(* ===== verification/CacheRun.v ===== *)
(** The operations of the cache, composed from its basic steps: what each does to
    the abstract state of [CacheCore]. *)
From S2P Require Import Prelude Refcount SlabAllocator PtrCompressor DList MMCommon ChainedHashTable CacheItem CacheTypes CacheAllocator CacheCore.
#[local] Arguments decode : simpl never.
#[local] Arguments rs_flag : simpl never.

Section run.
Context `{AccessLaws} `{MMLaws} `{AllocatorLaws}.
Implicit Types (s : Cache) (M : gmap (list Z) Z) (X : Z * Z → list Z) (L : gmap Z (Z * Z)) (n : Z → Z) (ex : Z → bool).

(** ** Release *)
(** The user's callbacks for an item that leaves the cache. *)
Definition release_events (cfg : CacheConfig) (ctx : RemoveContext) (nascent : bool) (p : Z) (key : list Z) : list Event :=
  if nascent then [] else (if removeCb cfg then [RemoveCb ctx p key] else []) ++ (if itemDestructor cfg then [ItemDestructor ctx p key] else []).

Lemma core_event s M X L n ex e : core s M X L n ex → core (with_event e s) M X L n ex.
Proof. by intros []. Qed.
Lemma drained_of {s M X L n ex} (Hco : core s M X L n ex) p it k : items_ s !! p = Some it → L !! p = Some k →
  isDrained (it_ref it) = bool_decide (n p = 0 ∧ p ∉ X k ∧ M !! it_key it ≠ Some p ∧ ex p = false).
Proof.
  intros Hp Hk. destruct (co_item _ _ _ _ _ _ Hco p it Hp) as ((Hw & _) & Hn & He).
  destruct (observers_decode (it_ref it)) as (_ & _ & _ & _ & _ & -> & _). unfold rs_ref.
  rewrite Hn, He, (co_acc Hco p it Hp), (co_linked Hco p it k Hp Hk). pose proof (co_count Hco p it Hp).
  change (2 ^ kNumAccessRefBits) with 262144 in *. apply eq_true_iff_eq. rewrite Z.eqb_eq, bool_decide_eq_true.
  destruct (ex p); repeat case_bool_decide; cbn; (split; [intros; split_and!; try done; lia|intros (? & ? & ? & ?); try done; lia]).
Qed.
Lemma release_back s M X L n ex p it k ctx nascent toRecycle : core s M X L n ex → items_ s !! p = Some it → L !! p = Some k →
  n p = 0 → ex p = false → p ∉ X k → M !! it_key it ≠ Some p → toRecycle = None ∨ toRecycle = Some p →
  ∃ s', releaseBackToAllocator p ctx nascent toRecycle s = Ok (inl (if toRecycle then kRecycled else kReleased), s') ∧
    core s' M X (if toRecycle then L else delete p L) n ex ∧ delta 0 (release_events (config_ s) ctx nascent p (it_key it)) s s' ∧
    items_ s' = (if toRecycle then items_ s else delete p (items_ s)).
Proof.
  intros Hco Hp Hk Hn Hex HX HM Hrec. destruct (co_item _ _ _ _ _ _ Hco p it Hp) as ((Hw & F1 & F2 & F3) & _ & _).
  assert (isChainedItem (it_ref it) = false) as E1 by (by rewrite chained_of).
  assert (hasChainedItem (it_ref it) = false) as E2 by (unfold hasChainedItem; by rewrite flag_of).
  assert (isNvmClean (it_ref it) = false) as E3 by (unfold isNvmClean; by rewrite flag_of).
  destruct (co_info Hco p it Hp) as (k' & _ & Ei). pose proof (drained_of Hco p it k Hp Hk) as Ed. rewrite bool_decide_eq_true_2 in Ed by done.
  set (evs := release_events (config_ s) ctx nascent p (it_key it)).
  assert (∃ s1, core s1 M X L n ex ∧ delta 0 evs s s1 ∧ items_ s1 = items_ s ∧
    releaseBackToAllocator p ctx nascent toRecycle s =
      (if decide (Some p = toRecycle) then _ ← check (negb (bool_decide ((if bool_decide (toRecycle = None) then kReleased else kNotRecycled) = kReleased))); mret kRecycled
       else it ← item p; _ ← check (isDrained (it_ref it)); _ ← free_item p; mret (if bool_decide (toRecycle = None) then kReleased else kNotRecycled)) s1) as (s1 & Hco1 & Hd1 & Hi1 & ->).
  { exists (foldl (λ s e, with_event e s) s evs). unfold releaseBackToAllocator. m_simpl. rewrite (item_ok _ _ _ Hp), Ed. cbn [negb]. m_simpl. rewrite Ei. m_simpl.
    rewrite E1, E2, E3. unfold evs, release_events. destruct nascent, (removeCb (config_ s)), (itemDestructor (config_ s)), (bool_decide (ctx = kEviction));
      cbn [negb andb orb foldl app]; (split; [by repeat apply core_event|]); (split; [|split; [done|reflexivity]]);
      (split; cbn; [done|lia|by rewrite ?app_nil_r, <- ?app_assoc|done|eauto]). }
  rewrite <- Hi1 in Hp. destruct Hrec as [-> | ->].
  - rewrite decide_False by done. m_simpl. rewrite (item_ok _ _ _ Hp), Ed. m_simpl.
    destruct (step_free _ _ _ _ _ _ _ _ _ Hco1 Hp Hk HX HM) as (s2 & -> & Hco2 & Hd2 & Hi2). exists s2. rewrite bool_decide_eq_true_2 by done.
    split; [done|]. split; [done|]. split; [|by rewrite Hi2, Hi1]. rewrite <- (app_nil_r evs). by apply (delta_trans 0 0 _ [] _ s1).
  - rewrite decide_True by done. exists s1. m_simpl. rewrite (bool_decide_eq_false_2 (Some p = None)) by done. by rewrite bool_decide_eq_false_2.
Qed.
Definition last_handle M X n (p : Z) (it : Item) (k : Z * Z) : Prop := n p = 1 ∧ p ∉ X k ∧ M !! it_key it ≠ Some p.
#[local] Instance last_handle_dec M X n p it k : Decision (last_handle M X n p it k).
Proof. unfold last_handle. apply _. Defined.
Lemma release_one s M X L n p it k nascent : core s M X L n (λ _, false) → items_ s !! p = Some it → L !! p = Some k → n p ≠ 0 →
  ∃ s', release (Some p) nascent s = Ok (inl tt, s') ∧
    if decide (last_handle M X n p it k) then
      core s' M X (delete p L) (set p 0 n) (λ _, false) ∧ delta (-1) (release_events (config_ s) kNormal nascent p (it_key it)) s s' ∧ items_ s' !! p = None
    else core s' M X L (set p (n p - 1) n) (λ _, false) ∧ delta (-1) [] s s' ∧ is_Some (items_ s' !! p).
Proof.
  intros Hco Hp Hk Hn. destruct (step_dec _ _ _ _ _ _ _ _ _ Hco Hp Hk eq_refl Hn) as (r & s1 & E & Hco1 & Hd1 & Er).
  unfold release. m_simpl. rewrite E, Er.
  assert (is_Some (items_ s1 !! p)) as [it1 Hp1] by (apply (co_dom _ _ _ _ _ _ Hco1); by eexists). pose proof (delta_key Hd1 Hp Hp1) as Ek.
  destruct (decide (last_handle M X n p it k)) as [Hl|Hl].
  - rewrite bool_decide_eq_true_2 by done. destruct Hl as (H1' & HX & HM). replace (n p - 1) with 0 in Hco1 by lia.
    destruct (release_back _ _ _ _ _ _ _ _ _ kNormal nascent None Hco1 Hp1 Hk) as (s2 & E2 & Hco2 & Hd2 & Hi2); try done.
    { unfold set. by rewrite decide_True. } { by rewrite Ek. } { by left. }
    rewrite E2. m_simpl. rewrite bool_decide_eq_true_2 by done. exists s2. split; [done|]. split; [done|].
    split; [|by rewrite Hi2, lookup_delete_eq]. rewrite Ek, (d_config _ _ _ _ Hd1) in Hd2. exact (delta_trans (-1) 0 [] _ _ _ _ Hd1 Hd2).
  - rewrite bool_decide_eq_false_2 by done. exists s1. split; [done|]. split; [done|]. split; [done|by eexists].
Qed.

• • • •

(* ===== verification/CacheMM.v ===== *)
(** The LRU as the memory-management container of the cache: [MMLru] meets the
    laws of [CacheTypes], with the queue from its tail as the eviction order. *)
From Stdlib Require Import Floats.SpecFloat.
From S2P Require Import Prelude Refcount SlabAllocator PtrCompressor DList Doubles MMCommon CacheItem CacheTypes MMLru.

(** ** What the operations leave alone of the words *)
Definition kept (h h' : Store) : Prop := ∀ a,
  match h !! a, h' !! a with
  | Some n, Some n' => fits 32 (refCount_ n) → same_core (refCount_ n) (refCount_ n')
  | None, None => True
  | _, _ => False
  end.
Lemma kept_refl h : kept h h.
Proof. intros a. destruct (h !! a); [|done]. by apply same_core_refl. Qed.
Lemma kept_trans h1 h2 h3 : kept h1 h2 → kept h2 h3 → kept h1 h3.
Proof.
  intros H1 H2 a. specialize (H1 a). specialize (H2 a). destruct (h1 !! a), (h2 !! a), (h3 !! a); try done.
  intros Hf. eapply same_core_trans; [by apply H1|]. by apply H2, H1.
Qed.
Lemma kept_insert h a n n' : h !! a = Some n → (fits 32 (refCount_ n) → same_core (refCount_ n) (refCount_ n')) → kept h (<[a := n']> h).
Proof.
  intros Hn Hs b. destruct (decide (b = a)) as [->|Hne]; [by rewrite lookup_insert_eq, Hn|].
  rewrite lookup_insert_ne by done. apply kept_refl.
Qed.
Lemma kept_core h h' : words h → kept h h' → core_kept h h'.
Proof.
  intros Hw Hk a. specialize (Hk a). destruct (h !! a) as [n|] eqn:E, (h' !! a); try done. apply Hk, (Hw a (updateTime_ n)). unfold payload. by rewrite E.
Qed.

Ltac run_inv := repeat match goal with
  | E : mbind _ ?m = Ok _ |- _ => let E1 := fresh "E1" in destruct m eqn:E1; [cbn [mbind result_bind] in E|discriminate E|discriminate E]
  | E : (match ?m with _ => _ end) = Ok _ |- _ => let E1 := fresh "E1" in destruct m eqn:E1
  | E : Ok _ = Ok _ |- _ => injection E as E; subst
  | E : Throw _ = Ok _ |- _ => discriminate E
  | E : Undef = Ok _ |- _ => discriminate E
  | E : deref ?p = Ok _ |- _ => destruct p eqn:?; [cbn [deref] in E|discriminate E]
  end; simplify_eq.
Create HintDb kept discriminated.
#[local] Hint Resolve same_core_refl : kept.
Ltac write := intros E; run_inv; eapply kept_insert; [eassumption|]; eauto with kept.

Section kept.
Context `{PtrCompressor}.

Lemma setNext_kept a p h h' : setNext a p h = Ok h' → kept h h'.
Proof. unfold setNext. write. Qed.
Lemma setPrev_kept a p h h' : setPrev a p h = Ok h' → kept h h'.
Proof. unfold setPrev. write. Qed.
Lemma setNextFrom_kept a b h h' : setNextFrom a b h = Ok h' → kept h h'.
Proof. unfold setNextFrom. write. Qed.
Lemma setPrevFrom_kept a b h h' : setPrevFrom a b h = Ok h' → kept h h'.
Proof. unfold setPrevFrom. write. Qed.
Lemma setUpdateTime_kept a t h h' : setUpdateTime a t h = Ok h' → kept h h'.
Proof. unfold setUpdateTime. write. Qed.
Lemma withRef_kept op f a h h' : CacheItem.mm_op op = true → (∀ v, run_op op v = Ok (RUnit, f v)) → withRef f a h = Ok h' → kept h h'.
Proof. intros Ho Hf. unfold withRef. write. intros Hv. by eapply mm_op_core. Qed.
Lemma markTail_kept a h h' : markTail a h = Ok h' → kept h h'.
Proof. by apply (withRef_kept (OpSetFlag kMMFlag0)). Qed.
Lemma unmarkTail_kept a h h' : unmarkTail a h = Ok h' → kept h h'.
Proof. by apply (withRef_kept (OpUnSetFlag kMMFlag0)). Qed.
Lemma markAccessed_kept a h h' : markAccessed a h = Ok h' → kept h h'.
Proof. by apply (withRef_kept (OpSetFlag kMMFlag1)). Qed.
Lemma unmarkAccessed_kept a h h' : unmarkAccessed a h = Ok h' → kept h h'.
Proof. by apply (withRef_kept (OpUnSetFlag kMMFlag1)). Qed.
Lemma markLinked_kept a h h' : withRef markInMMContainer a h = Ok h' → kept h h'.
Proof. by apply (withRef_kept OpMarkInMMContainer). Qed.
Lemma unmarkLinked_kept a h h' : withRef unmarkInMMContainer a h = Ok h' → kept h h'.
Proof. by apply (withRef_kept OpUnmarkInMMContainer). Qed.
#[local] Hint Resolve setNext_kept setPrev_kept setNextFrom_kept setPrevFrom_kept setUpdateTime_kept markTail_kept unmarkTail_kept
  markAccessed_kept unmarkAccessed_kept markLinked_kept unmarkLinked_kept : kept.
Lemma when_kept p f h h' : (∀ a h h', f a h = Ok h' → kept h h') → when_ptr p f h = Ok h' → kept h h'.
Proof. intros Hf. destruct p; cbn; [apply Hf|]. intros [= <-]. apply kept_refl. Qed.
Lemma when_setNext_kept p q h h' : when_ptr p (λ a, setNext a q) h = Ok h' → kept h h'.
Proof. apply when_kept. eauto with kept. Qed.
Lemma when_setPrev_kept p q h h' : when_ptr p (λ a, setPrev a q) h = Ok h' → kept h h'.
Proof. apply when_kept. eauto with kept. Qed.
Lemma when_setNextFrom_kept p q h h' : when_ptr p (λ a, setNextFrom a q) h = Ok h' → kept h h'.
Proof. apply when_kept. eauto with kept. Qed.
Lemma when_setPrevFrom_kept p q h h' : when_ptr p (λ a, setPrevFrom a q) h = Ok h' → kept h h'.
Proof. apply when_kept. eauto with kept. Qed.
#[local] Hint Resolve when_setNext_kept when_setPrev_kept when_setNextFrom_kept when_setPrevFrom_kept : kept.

• • • •

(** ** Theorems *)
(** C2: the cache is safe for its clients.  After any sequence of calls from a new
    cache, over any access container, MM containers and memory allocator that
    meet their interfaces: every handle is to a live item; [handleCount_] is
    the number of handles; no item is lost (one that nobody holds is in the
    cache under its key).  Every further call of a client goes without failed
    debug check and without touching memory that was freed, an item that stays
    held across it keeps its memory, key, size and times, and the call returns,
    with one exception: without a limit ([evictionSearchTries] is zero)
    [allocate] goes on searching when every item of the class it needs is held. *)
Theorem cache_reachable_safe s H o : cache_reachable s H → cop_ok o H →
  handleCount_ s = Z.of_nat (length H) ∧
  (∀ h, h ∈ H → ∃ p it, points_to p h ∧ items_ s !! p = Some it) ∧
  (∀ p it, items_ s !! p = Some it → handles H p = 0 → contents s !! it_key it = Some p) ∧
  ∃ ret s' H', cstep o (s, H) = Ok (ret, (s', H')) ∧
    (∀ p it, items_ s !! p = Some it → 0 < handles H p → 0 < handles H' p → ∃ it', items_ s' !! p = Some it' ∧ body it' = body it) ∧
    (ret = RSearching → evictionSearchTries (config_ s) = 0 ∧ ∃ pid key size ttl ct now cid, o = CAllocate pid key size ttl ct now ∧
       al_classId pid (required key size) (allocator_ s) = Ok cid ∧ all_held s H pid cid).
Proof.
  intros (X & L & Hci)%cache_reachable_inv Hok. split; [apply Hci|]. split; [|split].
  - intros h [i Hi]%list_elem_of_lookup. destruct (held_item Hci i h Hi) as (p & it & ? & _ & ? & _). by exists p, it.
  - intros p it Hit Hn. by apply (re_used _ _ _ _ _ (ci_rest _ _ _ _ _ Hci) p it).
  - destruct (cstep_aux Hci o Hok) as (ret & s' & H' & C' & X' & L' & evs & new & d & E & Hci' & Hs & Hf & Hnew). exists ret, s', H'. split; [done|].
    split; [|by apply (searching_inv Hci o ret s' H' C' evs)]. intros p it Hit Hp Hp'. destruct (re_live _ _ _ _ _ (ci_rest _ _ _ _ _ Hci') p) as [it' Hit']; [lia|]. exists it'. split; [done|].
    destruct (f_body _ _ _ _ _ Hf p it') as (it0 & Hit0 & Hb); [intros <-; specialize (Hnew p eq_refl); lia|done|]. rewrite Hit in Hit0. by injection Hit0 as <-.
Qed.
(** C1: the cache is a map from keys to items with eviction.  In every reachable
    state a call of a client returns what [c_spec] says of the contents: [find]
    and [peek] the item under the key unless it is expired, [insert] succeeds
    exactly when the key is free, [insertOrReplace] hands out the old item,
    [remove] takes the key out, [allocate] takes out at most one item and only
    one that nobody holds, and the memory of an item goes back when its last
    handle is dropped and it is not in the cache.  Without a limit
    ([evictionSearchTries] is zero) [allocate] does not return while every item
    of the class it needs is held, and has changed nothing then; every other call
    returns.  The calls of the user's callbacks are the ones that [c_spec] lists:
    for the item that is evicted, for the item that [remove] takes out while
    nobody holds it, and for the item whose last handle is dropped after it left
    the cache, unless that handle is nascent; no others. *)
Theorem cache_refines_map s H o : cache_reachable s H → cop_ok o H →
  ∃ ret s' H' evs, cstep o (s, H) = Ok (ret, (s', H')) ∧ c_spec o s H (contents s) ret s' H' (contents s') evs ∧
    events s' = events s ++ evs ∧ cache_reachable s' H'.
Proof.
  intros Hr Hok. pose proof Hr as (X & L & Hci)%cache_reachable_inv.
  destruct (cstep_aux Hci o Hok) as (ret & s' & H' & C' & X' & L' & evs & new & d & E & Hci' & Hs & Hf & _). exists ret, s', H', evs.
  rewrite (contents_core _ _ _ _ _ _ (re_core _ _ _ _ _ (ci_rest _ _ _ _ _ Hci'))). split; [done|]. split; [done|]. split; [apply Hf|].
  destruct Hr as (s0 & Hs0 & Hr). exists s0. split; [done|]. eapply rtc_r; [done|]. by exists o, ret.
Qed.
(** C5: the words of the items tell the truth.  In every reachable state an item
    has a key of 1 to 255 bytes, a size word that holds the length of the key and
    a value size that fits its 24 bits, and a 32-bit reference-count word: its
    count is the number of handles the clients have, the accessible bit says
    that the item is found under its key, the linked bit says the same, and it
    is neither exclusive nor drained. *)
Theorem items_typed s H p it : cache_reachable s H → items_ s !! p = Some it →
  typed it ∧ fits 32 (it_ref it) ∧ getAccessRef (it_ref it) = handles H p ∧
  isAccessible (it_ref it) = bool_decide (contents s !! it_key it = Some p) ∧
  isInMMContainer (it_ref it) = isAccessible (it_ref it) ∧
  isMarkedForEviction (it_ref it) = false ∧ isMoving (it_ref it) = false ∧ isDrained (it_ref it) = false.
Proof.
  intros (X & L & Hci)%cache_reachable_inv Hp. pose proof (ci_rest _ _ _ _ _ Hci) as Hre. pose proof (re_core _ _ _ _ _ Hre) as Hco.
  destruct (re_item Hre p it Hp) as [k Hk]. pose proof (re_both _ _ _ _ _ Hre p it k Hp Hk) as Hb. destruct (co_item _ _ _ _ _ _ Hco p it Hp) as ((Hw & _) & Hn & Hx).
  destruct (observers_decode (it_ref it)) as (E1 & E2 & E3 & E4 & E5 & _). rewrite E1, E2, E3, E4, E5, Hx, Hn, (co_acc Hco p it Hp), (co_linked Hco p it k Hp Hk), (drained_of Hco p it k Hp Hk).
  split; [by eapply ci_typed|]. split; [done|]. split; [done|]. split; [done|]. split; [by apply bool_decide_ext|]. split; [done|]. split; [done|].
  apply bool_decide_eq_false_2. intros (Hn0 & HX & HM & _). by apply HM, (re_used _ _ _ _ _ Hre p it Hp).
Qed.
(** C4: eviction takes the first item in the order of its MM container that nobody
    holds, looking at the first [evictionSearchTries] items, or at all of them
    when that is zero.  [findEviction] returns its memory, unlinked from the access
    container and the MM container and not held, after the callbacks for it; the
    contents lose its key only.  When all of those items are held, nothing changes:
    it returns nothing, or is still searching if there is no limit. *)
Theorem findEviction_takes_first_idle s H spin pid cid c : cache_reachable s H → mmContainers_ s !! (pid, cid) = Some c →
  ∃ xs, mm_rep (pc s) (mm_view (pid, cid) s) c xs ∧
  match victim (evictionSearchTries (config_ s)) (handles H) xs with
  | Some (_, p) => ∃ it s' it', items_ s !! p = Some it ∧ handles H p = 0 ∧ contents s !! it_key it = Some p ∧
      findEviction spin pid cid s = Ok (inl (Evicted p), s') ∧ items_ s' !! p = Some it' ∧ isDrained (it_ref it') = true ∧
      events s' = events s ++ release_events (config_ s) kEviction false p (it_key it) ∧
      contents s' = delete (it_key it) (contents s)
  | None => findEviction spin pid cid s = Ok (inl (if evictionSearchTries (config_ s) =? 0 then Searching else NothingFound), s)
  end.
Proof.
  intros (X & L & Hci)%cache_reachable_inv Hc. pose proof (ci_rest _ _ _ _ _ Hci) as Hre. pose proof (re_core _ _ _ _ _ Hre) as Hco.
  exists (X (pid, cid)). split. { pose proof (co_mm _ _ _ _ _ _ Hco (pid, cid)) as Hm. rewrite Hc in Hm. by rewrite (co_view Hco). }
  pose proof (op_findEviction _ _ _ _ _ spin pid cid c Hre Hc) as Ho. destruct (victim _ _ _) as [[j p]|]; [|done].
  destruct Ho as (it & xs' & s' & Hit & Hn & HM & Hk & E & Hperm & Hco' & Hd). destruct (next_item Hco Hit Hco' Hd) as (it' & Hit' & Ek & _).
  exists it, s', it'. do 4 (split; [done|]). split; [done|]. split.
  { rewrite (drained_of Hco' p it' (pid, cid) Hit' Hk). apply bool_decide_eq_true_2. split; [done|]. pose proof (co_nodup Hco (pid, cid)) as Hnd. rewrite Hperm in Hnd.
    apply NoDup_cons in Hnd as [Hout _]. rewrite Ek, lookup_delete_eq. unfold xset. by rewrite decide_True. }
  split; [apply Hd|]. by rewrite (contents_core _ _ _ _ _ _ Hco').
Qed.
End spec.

• • • •

Could you retype exactly the lines above, starting at the line that contains "Proof. unfold last_handle. apply _. Defined." and ending at the line that contains "intros Hco Hp Hk Hn.", and nothing more?

_Exercise solution_
Proof. unfold last_handle. apply _. Defined.
Lemma release_one s M X L n p it k nascent : core s M X L n (λ _, false) → items_ s !! p = Some it → L !! p = Some k → n p ≠ 0 →
  ∃ s', release (Some p) nascent s = Ok (inl tt, s') ∧
    if decide (last_handle M X n p it k) then
      core s' M X (delete p L) (set p 0 n) (λ _, false) ∧ delta (-1) (release_events (config_ s) kNormal nascent p (it_key it)) s s' ∧ items_ s' !! p = None
    else core s' M X L (set p (n p - 1) n) (λ _, false) ∧ delta (-1) [] s s' ∧ is_Some (items_ s' !! p).
Proof.
  intros Hco Hp Hk Hn. destruct (step_dec _ _ _ _ _ _ _ _ _ Hco Hp Hk eq_refl Hn) as (r & s1 & E & Hco1 & Hd1 & Er).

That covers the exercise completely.